Sadakatten bir an önce ayrılıp, liyakate dönerek sosyal hayattan ekonomiye, adaletten diplomasiye, özgürlüklerden demokrasiye, hemen her alanda ülkemizin karşılaştığı sorunları çözmek için çabalamakta büyük fayda vardır. Ülkemizin gelişmesi, güçlenmesi için, ehliyetli, liyakatli, kariyerli, kıdemli ve konusunda uzman yöneticilere ihtiyacımız var. Belki de hiçbir dönemde olmadığı kadar.
İster padişah olun ister vezir, devleti ekibinizle birlikte yöneteceksiniz. Dolayısıyla, ekibinizi seçerken ilk düğmeyi yanlış iliklerseniz, yani liyakati değil de, sadâkati esas alırsanız, o liyakatsiz kişiler sizi en zor zamanınızda yalnız bırakabilir.
Liyakat değil de, sadakati isteyen yöneticilerin çokta hakkını yemeyelim tabi. Elbette onlar etrafındakilerle istişare ediyorlardır. Lakin görüş almak için değil, kendi görüşlerini tasdik ettirmek, “Efendim, ne güzel düşünmüşsünüz, 40 yıl düşünsek bunlar bizim aklımıza gelmezdi” desinler diye toplantı yaparlar, fikir alırlar.
Tabi şunu da ifade etmekte yarar var ki, ülkemizde genel olarak ehil insanlar devlet yönetiminde görev almayı da pek tercih etmiyorlar.

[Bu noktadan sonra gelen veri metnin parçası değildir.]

(* ===== verification/Decimal.v ===== *)
(** * Decimal text of the language's standard library

    [format!] of integers and of floating-point numbers with a fixed number of
    decimals, [str::parse] of [f64] and unsigned integers, and the string
    operations the parsers use ([split], [trim], [to_lowercase], [lines]).
    The string operations are those of ASCII text: a byte above 127 is kept as
    it is and is never white space.  Parsing what was formatted gives back the
    rounded decimal. *)
From S2P Require Import Prelude F64 Text.
From Stdlib Require Import Ascii.
Local Open Scope Z_scope.

(** ** Characters and strings *)
Definition is_digit (c : ascii) : bool := (48 <=? byte_of c) && (byte_of c <=? 57).
Definition is_space (c : ascii) : bool := (byte_of c =? 32) || (9 <=? byte_of c) && (byte_of c <=? 13).
Definition lower (c : ascii) : ascii :=
  if (65 <=? byte_of c) && (byte_of c <=? 90) then ascii_of_N (Z.to_N (byte_of c + 32)) else c.
Definition upper (c : ascii) : ascii :=
  if (97 <=? byte_of c) && (byte_of c <=? 122) then ascii_of_N (Z.to_N (byte_of c - 32)) else c.
Fixpoint smap (f : ascii -> ascii) (s : string) : string :=
  match s with EmptyString => EmptyString | String c s => String (f c) (smap f s) end.
Definition to_lowercase : string -> string := smap lower.
Definition to_uppercase : string -> string := smap upper.

(** [s.split(c)]: always at least one piece. *)
Fixpoint split_on (c : ascii) (s : string) : list string :=
  match s with
  | EmptyString => [EmptyString]
  | String x s =>
      if Ascii.eqb x c then EmptyString :: split_on c s
      else match split_on c s with [] => [String x EmptyString] | p :: l => String x p :: l end
  end.
Definition COMMA : ascii := Ascii.ascii_of_nat 44.
Definition NEWLINE : ascii := Ascii.ascii_of_nat 10.
Definition CR : ascii := Ascii.ascii_of_nat 13.
Definition QUOTE : ascii := Ascii.ascii_of_nat 34.

Fixpoint trim_start (s : string) : string :=
  match s with
  | String c s' => if is_space c then trim_start s' else s
  | EmptyString => EmptyString
  end.
(** Without its trailing white space. *)
Fixpoint trim_end (s : string) : string :=
  match s with
  | EmptyString => EmptyString
  | String c s' =>
      match trim_end s' with
      | EmptyString => if is_space c then EmptyString else String c EmptyString
      | t => String c t
      end
  end.
Definition trim (s : string) : string := trim_end (trim_start s).

(** [s.lines()]: the pieces between line feeds, a carriage return before one dropped, and
    no empty piece after the last. *)
Fixpoint strip_cr (s : string) : string :=
  match s with
  | EmptyString => EmptyString
  | String c EmptyString => if Ascii.eqb c CR then EmptyString else s
  | String c s' => String c (strip_cr s')
  end.
Fixpoint drop_last_empty (l : list string) : list string :=
  match l with
  | [] => []
  | [p] => if (p =? EmptyString)%string then [] else [p]
  | p :: l => strip_cr p :: drop_last_empty l
  end.
Definition lines (s : string) : list string := drop_last_empty (split_on NEWLINE s).

(** ** Formatting *)
Fixpoint dec_fixed (n : nat) (z : Z) : string :=
  match n with
  | O => EmptyString
  | S n => String (hex_digit (z / 10 ^ Z.of_nat n mod 10)) (dec_fixed n z)
  end.
(** The number of decimal digits, at least one. *)
Fixpoint dec_len_loop (fuel : nat) (z : Z) : nat :=
  match fuel with
  | O => 1%nat
  | S fuel => if z <? 10 then 1%nat else S (dec_len_loop fuel (z / 10))
  end.
Definition dec_len (z : Z) : nat := dec_len_loop (Z.to_nat (Z.log2 z)) z.
(** [format!("{z}")], and [format!("{z:0n}")] of a nonnegative integer. *)
Definition fmt_nat (z : Z) : string := dec_fixed (dec_len z) z.
Definition fmt_int (z : Z) : string := if z <? 0 then String.append "-" (fmt_nat (- z)) else fmt_nat z.
Definition fmt_0n (n : nat) (z : Z) : string :=
  if z <? 0 then String.append "-" (dec_fixed (Nat.max (Nat.pred n) (dec_len (- z))) (- z))
  else dec_fixed (Nat.max n (dec_len z)) z.

(** Nearest integer to [m * 2^e] for [m >= 0], ties to even. *)
Definition round_even (m e : Z) : Z :=
  if 0 <=? e then Z.shiftl m e
  else
    let d := 2 ^ (- e) in
    let q := m / d in
    let r := 2 * (m mod d) in
    if (d <? r) || (r =? d) && Z.odd q then q + 1 else q.
Definition fixed_digits (n : nat) (q : Z) : string :=
  let p := 10 ^ Z.of_nat n in
  String.append (fmt_nat (q / p))
    (match n with O => EmptyString | _ => String.append "." (dec_fixed n (q mod p)) end).
Definition sign_text (s : bool) : string := if s then "-"%string else EmptyString.
(** [format!("{x:.n}")]. *)
Definition fmt_fixed (n : nat) (x : f64) : string :=
  match x with
  | S754_nan => "NaN"
  | S754_infinity s => String.append (sign_text s) "inf"
  | S754_zero s => String.append (sign_text s) (fixed_digits n 0)
  | S754_finite s m e => String.append (sign_text s) (fixed_digits n (round_even (Zpos m * 10 ^ Z.of_nat n) e))
  end.

(** ** Parsing *)
Fixpoint take_digits (s : string) : list Z * string :=
  match s with
  | String c s' =>
      if is_digit c then let '(l, r) := take_digits s' in (byte_of c - 48 :: l, r) else ([], s)
  | EmptyString => ([], EmptyString)
  end.
Definition num_of (l : list Z) : Z := fold_left (fun a d => 10 * a + d) l 0.
Definition take_sign (s : string) : bool * string :=
  match s with
  | String c s' => if byte_of c =? 45 then (true, s') else if byte_of c =? 43 then (false, s') else (false, s)
  | EmptyString => (false, s)
  end.

(** [m * 10^e], correctly rounded. *)
Definition dec_value (neg : bool) (m e : Z) : f64 :=
  match m with
  | Zpos p =>
      if 0 <=? e then binary_normalize 53 1024 (cond_Zopp neg (m * 10 ^ e)) 0 neg
      else fdiv (S754_finite neg p 0) (S754_finite false (Z.to_pos (10 ^ (- e))) 0)
  | _ => S754_zero neg
  end.
Definition parse_exponent (s : string) : option Z :=
  match s with
  | EmptyString => Some 0
  | String c s =>
      if (byte_of c =? 101) || (byte_of c =? 69) then
        let '(neg, s) := take_sign s in
        let '(l, rest) := take_digits s in
        match l, rest with
        | _ :: _, EmptyString => Some (if neg then - num_of l else num_of l)
        | _, _ => None
        end
      else None
  end.
(** [s.parse::<f64>().ok()]. *)
Definition parse_f64 (s : string) : option f64 :=
  let '(neg, s) := take_sign s in
  let w := to_lowercase s in
  if (w =? "inf")%string || (w =? "infinity")%string then Some (S754_infinity neg)
  else if (w =? "nan")%string then Some S754_nan
  else
    let '(ip, s) := take_digits s in
    let '(fp, s) := match s with
                    | String c s' => if byte_of c =? 46 then take_digits s' else ([], s)
                    | EmptyString => ([], s)
                    end in
    match ip ++ fp with
    | [] => None
    | l => e ← parse_exponent s; Some (dec_value neg (num_of l) (e - Z.of_nat (length fp)))
    end.

(** [s.parse::<T>().ok()] for an unsigned [T] of a given maximum. *)
Definition parse_unsigned (max : Z) (s : string) : option Z :=
  let s := match s with String c s' => if byte_of c =? 43 then s' else s | EmptyString => s end in
  match take_digits s with
  | ((_ :: _) as l, EmptyString) => if num_of l <=? max then Some (num_of l) else None
  | _ => None
  end.

(** ** Digits *)
Section Digits.

Lemma digit_facts d : 0 <= d < 10 ->
  byte_of (hex_digit d) = 48 + d /\ is_digit (hex_digit d) = true /\
  hex_digit d <> COMMA /\ hex_digit d <> NEWLINE /\ is_space (hex_digit d) = false /\ lower (hex_digit d) = hex_digit d.
Proof.
  intros Hd. pose proof (range_forallb (fun d => (byte_of (hex_digit d) =? 48 + d) && is_digit (hex_digit d)
    && negb (Ascii.eqb (hex_digit d) COMMA) && negb (Ascii.eqb (hex_digit d) NEWLINE)
    && negb (is_space (hex_digit d)) && Ascii.eqb (lower (hex_digit d)) (hex_digit d))
    10 ltac:(vm_compute; reflexivity) d Hd) as E. cbv beta in E.
  rewrite !andb_true_iff, !negb_true_iff, Z.eqb_eq, !Ascii.eqb_neq, Ascii.eqb_eq in E.
  destruct E as [[[[[? ?] ?] ?] ?] ?]. done.
Qed.
Lemma mod10 z : 0 <= z mod 10 < 10.
Proof. apply Z.mod_pos_bound. lia. Qed.

Lemma sapp_cons c s r : String.append (String c s) r = String c (String.append s r).
Proof. done. Qed.
Lemma sapp_nil r : String.append EmptyString r = r.
Proof. done. Qed.

Lemma sapp_nil_r s : String.append s EmptyString = s.
Proof. induction s as [|c s IH]; [done|]. by rewrite sapp_cons, IH. Qed.
Lemma sapp_assoc a b c : String.append (String.append a b) c = String.append a (String.append b c).
Proof. induction a as [|x a IH]; [done|]. by rewrite !sapp_cons, IH. Qed.

(** Whether a string starts with no digit. *)
Definition no_digit (s : string) : Prop := match s with String c _ => is_digit c = false | EmptyString => True end.
Lemma take_digits_none s : no_digit s -> take_digits s = ([], s).
Proof. destruct s as [|c s]; [done|]. cbn [no_digit take_digits]. by intros ->. Qed.

Lemma num_of_snoc l d : num_of (l ++ [d]) = 10 * num_of l + d.
Proof. unfold num_of. by rewrite fold_left_app. Qed.
Lemma num_of_acc l a : fold_left (fun a d => 10 * a + d) l a = a * 10 ^ Z.of_nat (length l) + num_of l.
Proof.
  unfold num_of. revert a. induction l as [|d l IH]; intros a; cbn [fold_left length]; [lia|].
  rewrite IH, (IH (10 * 0 + d)). rewrite Nat2Z.inj_succ, Z.pow_succ_r by lia. ring.
Qed.
Lemma num_of_app l k : num_of (l ++ k) = num_of l * 10 ^ Z.of_nat (length k) + num_of k.
Proof. unfold num_of at 1. rewrite fold_left_app, num_of_acc. done. Qed.

Lemma pow10_pos n : 0 < 10 ^ Z.of_nat n.
Proof. apply Z.pow_pos_nonneg; lia. Qed.

(** The digits of a fixed-width number, read back. *)
Lemma take_digits_fixed n z r : no_digit r ->
  exists l, take_digits (String.append (dec_fixed n z) r) = (l, r) /\ length l = n /\ num_of l = z mod 10 ^ Z.of_nat n.
Proof.
  intros Hr. revert z. induction n as [|n IH]; intros z.
  - exists []. cbn [dec_fixed]. rewrite sapp_nil, take_digits_none by done. by rewrite Z.mod_1_r.
  - cbn [dec_fixed]. rewrite sapp_cons. cbn [take_digits]. destruct (digit_facts _ (mod10 (z / 10 ^ Z.of_nat n))) as (Hb & -> & _).
    destruct (IH z) as (l & -> & Hl & Hn). exists (z / 10 ^ Z.of_nat n mod 10 :: l). rewrite Hb.
    split; [f_equal; f_equal; lia|]. split; [cbn; by rewrite Hl|].
    change (z / 10 ^ Z.of_nat n mod 10 :: l) with ([z / 10 ^ Z.of_nat n mod 10] ++ l). rewrite num_of_app, Hn, Hl.
    change (num_of [z / 10 ^ Z.of_nat n mod 10]) with (z / 10 ^ Z.of_nat n mod 10).
    rewrite Nat2Z.inj_succ, Z.pow_succ_r, (Z.mul_comm 10) by lia. pose proof (pow10_pos n).
    rewrite Z.rem_mul_r by lia. ring.
Qed.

Bu yüzden “cahil cesur olur” anlayışıyla, koltuğa oturan kişi, atacağı imzanın sorumluluğunun bile ne olduğunu bilmeden, bana bir koltuk olsun da, nasıl olursa olsun düşüncesiyle, koltuk sevdasıyla o makamları doldurabilmektedirler.
Sorumluluk almaktan kaçınan ehil insanlar için, Hz. Mevlana’nın: “Kışın, kargalar bağlara bahçelere çadır kurunca, bülbüller gizlenir, susar” sözü güzel ifade etmektedir.
Ortalık güllük gülistanlıkken herkes konuşur. Hüner, zor zamanlarda deve kuşu misali pek çok kişinin kafasına kuma gömdüğü, bilmem, görmem, duymam diyerek üç maymunu oynadığı zamanlarda konuşmak değil midir?
Şair diyor ya; “Kargalar ötmeye başlayınca susarsa başlar, Ülkede huzursuzluk bak işte o zaman başlar.”
Unutulmamalı ki ehliyet, liyakat, kariyer ve kıdem esas alınmadıkça etkili, istikrarlı ve adaletli bir kamu yönetimi kurmak mümkün değildir.